(* ===== verification/SyscallFiles.v ===== *)
(** * Files through system calls

    What [write], [lseek] and [read] on a regular file are, between the memory of
    the calling process and the blocks of the volume. *)

From S2P Require Import Prelude Capability Block NextfsLayout NextfsAlloc NextfsFile NextfsDir NextfsSpec NextfsIO NextfsProps VfsTable Vfs VfsPipes VfsProps Signal Task TaskSpec TaskTree TaskSteps Ipc Frames Paging Memory MemorySpec MemoryProps MemorySteps Bytes Elf ElfLoad UserMem Wm Net World Utf8 Syscall SyscallGate.

Section files.
Context {C D : Type} `{Con : Console C} `{Prn : Printer C} `{Nt : Net.Smoltcp} `{BD : BlockDev D}
  `{BL : !BlockLaws D} `{Pg : Paging} `{Ad : Addresses} `{Cp : Processor} `{Sel : Selectors} `{Um : Unmapper}.
Abbreviation skernel := (kernel (@world C D Nt)).
Implicit Types k : skernel.

Definition vfs_of k : vfs (@devices C Nt) D := w_vfs (k_env k).
Definition phys_of k : phys := w_phys (k_env k).
Definition put_vfs (v : vfs (@devices C Nt) D) k : skernel := map_env (set_vfs v) k.

Lemma on_fs_not_max (f : stm (vfs (@devices C Nt) D) vfs_error Z) k r k' :
  (let! r := on_fs f in sret (or_max id r)) k = (Ok r, k') → r ≠ u64_max →
  ∃ v, f (vfs_of k) = (Ok r, v) ∧ k' = put_vfs v k.
Proof.
  unfold sbind, on_fs, vfs_of, put_vfs. destruct (f _) as [[a|e| |] v]; cbn; intros [= <- <-] Hr; try done.
  by exists v.
Qed.

(** A write that is not refused has read the buffer as a whole. *)
Lemma write_call vo t fd src n k r k' file inode :
  runs k t → get_file (wrap32 (t_id t)) (wrap32 fd) (vfs_of k) = Ok file → f_type file = Regular inode →
  sys_write vo fd src n k = (Ok r, k') → r ≠ u64_max →
  ∃ data v, peek_bytes (mem_of k) (k_cr3 k) src (Z.to_nat n) = Some data ∧
    write vo (k_ticks k) (wrap32 (t_id t)) (wrap32 fd) data (vfs_of k) = (Ok r, v) ∧ k' = put_vfs v k ∧
    is_bad t (src, n) = false.
Proof.
  intros Hr Hf Ht. unfold sys_write. unfold sbind at 1. rewrite (bad_pointer_run k t) by done.
  destruct (is_bad t (src, n)); [by intros [= <- _]|].
  unfold sbind at 1. rewrite (s_current_id_run k t) by done. unfold sbind at 1, sget at 1.
  unfold sbind at 1, sget at 1. change (w_vfs (k_env k)) with (vfs_of k).
  destruct (takes_data _ _ (vfs_of k)) eqn:Hl.
  - unfold sbind at 1, user_load at 1, sread at 1.
    destruct (peek_bytes _ _ _ _) as [data|] eqn:Hp; [|done]. cbn [or_panic].
    intros He Hne. apply on_fs_not_max in He as (v&Hw&->); [|done]. exists data, v. by split_and!.
  - unfold sbind at 1, sret at 1. intros He Hne. apply on_fs_not_max in He as (v&Hw&->); [|done].
    destruct (write_regular _ _ _ _ _ _ _ _ _ _ Hf Ht Hw) as (_&_&_&_&Hof&_).
    unfold takes_data in Hl. by rewrite Hf, Hof, Ht in Hl.
Qed.

Lemma lseek_call t fd off k r k' :
  runs k t → 0 ≤ off < 2 ^ 63 → sys_lseek fd off 0 k = (Ok r, k') → r ≠ u64_max →
  ∃ v, seek (wrap32 (t_id t)) (wrap32 fd) off SeekSet (vfs_of k) = (Ok r, v) ∧ k' = put_vfs v k.
Proof.
  intros Hr Ho. unfold sys_lseek. unfold sbind at 1. rewrite (s_current_id_run k t) by done.
  change (0 =? 0) with true. cbv iota. replace (signed 64 off) with off; [apply on_fs_not_max|].
  unfold signed. rewrite Z.mod_small by lia. by rewrite decide_True by (change (64 - 1) with 63; lia).
Qed.

(** A read that is not refused stores what it got as a whole. *)
Lemma read_call vo t fd dst n k r k' :
  runs k t → sys_read vo fd dst n k = (Ok r, k') → r ≠ u64_max →
  ∃ buf v m, read vo (wrap32 (t_id t)) (wrap32 fd) (replicate (Z.to_nat n) 0) (vfs_of k) = (Ok (r, buf), v) ∧
    poke_bytes (mem_of k) (k_cr3 k) dst (take (Z.to_nat r) buf) = Some m ∧
    k' = map_env (set_mem m) (put_vfs v k) ∧ is_bad t (dst, n) = false.
Proof.
  intros Hr. unfold sys_read. unfold sbind at 1. rewrite (bad_pointer_run k t) by done.
  destruct (is_bad t (dst, n)); [by intros [= <- _]|].
  unfold sbind at 1. rewrite (s_current_id_run k t) by done. unfold sbind at 1, on_fs.
  change (w_vfs (k_env k)) with (vfs_of k).
  destruct (read _ _ _ _ _) as [[[r0 buf]|e| |] v] eqn:Hrd; cbn; try done; [|by intros [= <- _]].
  unfold sbind, user_store, poked. cbn.
  destruct (poke_bytes _ _ _ _) as [m|] eqn:Hp; cbn; [|done]. intros [= <- <-] _.
  by exists buf, v, m.
Qed.

Lemma peek_bytes_ok (m : pmem) a va n bs : peek_bytes m a va n = Some bs → Forall byte_ok bs.
Proof.
  intros Hp%mapM_Some. apply Forall_forall. intros b Hb. apply list_elem_of_lookup in Hb as [i Hi].
  destruct (Forall2_lookup_r _ _ _ _ _ Hp Hi) as (j&_&Hj). unfold peek in Hj.
  destruct (kernel_addr _ _ _ _); [|done]. injection Hj as <-. apply page_byte_ok.
Qed.

(** The buffer of a user process that passed the check. *)
Lemma user_buffer t ptr n :
  t_ring t = RUser → is_bad t (ptr, n) = false → 0 ≤ ptr → 0 ≤ n → ptr + n ≤ 2 ^ 47.
Proof.
  intros Hu Hb Hp Hn. unfold is_bad in Hb. rewrite Hu in Hb. cbn in Hb. apply negb_false_iff in Hb.
  by apply is_user_pointer_spec in Hb as [_ ?].
Qed.

(** ** The dispatcher *)

Record calls (f : frame) (num a0 a1 a2 : Z) : Prop := {
  ca_num : reg R_RAX f = num; ca_a0 : reg R_RDI f = a0; ca_a1 : reg R_RSI f = a1; ca_a2 : reg R_RDX f = a2 }.

Lemma dispatch_plain others vothers f num a0 a1 a2 k p k' :
  calls f num a0 a1 a2 → num ∉ [SYS_EXIT; SYS_EXIT2; SYS_KILL; SYS_EXEC; SYS_SIGRETURN] →
  syscall_dispatch_inner others vothers f k = (Ok (Some p), k') →
  plain_call others vothers f num a0 a1 a2 k = (Ok p.1, k') ∧ p.2 = f.
Proof.
  intros [Hn H0 H1 H2] Hnum. unfold syscall_dispatch_inner. rewrite Hn, H0, H1, H2.
  rewrite !not_elem_of_cons in Hnum. destruct Hnum as (N1&N2&N3&N4&N5&_).
  rewrite (proj2 (Z.eqb_neq _ _) N1), (proj2 (Z.eqb_neq _ _) N2), (proj2 (Z.eqb_neq _ _) N3),
    (proj2 (Z.eqb_neq _ _) N4), (proj2 (Z.eqb_neq _ _) N5). cbn [orb].
  intros (v&k1&Hv&[= <- ->])%sbind_Ok_inv. done.
Qed.

(** C2: A file keeps what a process writes, from buffer to buffer.  A process
    writes [n] bytes of its memory to a regular file with [SYS_WRITE], seeks back
    with [SYS_LSEEK] and reads [n] bytes with [SYS_READ]; none of the calls returns
    [-1].  Then every call did all of its work, and afterwards the second buffer
    holds what the first one held, every other byte of the process is as before,
    and the memory of every other process is as before - through the dispatcher,
    the descriptor table, the file system, the blocks of the device and the page
    tables. *)
Theorem write_read_calls o1 o2 o3 v1 v2 v3 K A f1 f2 f3 k t fs file inode fd src dst n r1 r2 r3 k1 k2 k3 :
  runs k t → t_ring t = RUser →
  v_fs (vfs_of k) = Some fs → vol_ok fs →
  get_file (wrap32 (t_id t)) (wrap32 fd) (vfs_of k) = Ok file → f_type file = Regular inode → 0 ≤ inode →
  0 ≤ f_pos file → f_pos file + n ≤ MAX_OFFSET →
  vm_ok K A (phys_of k) → k_cr3 k ∈ A → 0 ≤ src → 0 ≤ dst → 0 ≤ n →
  (∀ x, src ≤ x < src + n → is_Some (byte_view (mem_of k) (k_cr3 k) x)) →
  (∀ x, dst ≤ x < dst + n → write_view (mem_of k) (k_cr3 k) x = true) →
  calls f1 SYS_WRITE fd src n →
  syscall_dispatch_inner o1 v1 f1 k = (Ok (Some (r1, f1)), k1) → r1 ≠ u64_max →
  calls f2 SYS_LSEEK fd (f_pos file) 0 →
  syscall_dispatch_inner o2 v2 f2 k1 = (Ok (Some (r2, f2)), k2) → r2 ≠ u64_max →
  calls f3 SYS_READ fd dst n →
  syscall_dispatch_inner o3 v3 f3 k2 = (Ok (Some (r3, f3)), k3) → r3 ≠ u64_max →
  r1 = n ∧ r2 = f_pos file ∧ r3 = n ∧ k_tasks k3 = k_tasks k ∧ vm_ok K A (phys_of k3) ∧
  (∀ x, 0 ≤ x < 2 ^ 47 → byte_view (mem_of k3) (k_cr3 k) x =
     byte_view (mem_of k) (k_cr3 k) (if decide (dst ≤ x < dst + n) then src + (x - dst) else x)) ∧
  (∀ b x, b ∈ A → b ≠ k_cr3 k → 0 ≤ x < 2 ^ 47 → byte_view (mem_of k3) b x = byte_view (mem_of k) b x).
Proof.
  intros Hr Hu Hfs Hv Hf Ht Hi Hp0 Hmax Hvm HA Hs Hd Hn Hsrc Hdst C1 D1 N1 C2 D2 N2 C3 D3 N3.
  apply dispatch_plain with (num := SYS_WRITE) (a0 := fd) (a1 := src) (a2 := n) in D1 as [D1 _];
    [|done|by apply (bool_decide_unpack _)].
  apply (write_call _ t _ _ _ _ _ _ file inode) in D1 as (data&w1&Hpk&Hw&->&B1); [|done..].
  apply dispatch_plain with (num := SYS_LSEEK) (a0 := fd) (a1 := f_pos file) (a2 := 0) in D2 as [D2 _];
    [|done|by apply (bool_decide_unpack _)].
  assert (f_pos file < 2 ^ 63) as Hpos by (unfold MAX_OFFSET in Hmax; change BLOCK_SIZE with 512 in Hmax; lia).
  apply (lseek_call t) in D2 as (w2&Hsk&->); [|done..].
  apply dispatch_plain with (num := SYS_READ) (a0 := fd) (a1 := dst) (a2 := n) in D3 as [D3 _];
    [|done|by apply (bool_decide_unpack _)].
  apply (read_call _ t) in D3 as (buf&w3&m&Hrd&Hpo&->&B3); [|done..].
  pose proof (peek_bytes_length _ _ _ _ _ Hpk) as Hlen. cbn [fst] in *.
  change (vfs_of (put_vfs w1 k)) with w1 in Hsk. change (vfs_of (put_vfs w2 _)) with w2 in Hrd.
  change (mem_of (put_vfs _ _)) with (mem_of k) in Hpo. change (k_cr3 (put_vfs _ _)) with (k_cr3 k) in Hpo.
  rewrite <-Hlen in Hrd.
  assert (f_pos file + Z.of_nat (length data) ≤ MAX_OFFSET) as Hm by (rewrite Hlen, Z2Nat.id; done).
  assert (length (replicate (length data) 0) = length data) as Hlr by apply length_replicate.
  destruct (write_seek_read _ _ _ _ _ _ _ _ _ _ _ _ _ _ _ _ _ fs Hfs Hv Hf Ht Hi Hp0
    Hm Hlr Hw Hsk Hrd)
    as (->&Hr3&->&_). rewrite Hlen, Z2Nat.id in Hr3 by done. subst r3.
  destruct (write_regular _ _ _ _ _ _ _ _ _ _ Hf Ht Hw) as (_&_&_&_&_&_&Hf1).
  destruct (seek_set_regular _ _ _ _ _ inode _ _ Hf1 eq_refl (conj Hp0 Hpos) Hsk) as (->&_).
  pose proof (user_buffer t src n Hu B1 Hs Hn) as E1. pose proof (user_buffer t dst n Hu B3 Hd Hn) as E3.
  destruct (peek_bytes_user (mem_of k) (k_cr3 k) src (Z.to_nat n) data) as [_ Hbv]; try done; [lia| |].
  { intros x Hx. apply Hsrc. lia. }
  rewrite take_ge in Hpo by lia.
  destruct (poke_bytes_user K A (phys_of k) (k_cr3 k) dst data m) as [[Q1 Q2 Q3 Q4] Q5 _];
    [done|done|done|lia|by eapply peek_bytes_ok|intros x Hx; apply Hdst; lia|exact Hpo|].
  split_and!; try done.
  - intros x Hx. change (mem_of (map_env _ _)) with (ph_mem (Phys m (ph_fa (phys_of k)))). rewrite Q5 by done.
    rewrite Hlen, Z2Nat.id by done. case_decide; [|done]. rewrite Hbv by lia. f_equal. lia.
  - intros b x Hb Hne Hx. unfold byte_view, page_view. change (mem_of (map_env _ _)) with (ph_mem (Phys m (ph_fa (phys_of k)))).
    destruct (Q4 b (va_path x) (va_index 0 x)) as [-> _]; [done|apply va_pos_pos|done|done].
Qed.
End files.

**Task description:** Search the entries for the string "skernel" and copy each line where it occurs.

**Output for this exercise:**
Abbreviation skernel := (kernel (@world C D Nt)).
Implicit Types k : skernel.
Definition put_vfs (v : vfs (@devices C Nt) D) k : skernel := map_env (set_vfs v) k.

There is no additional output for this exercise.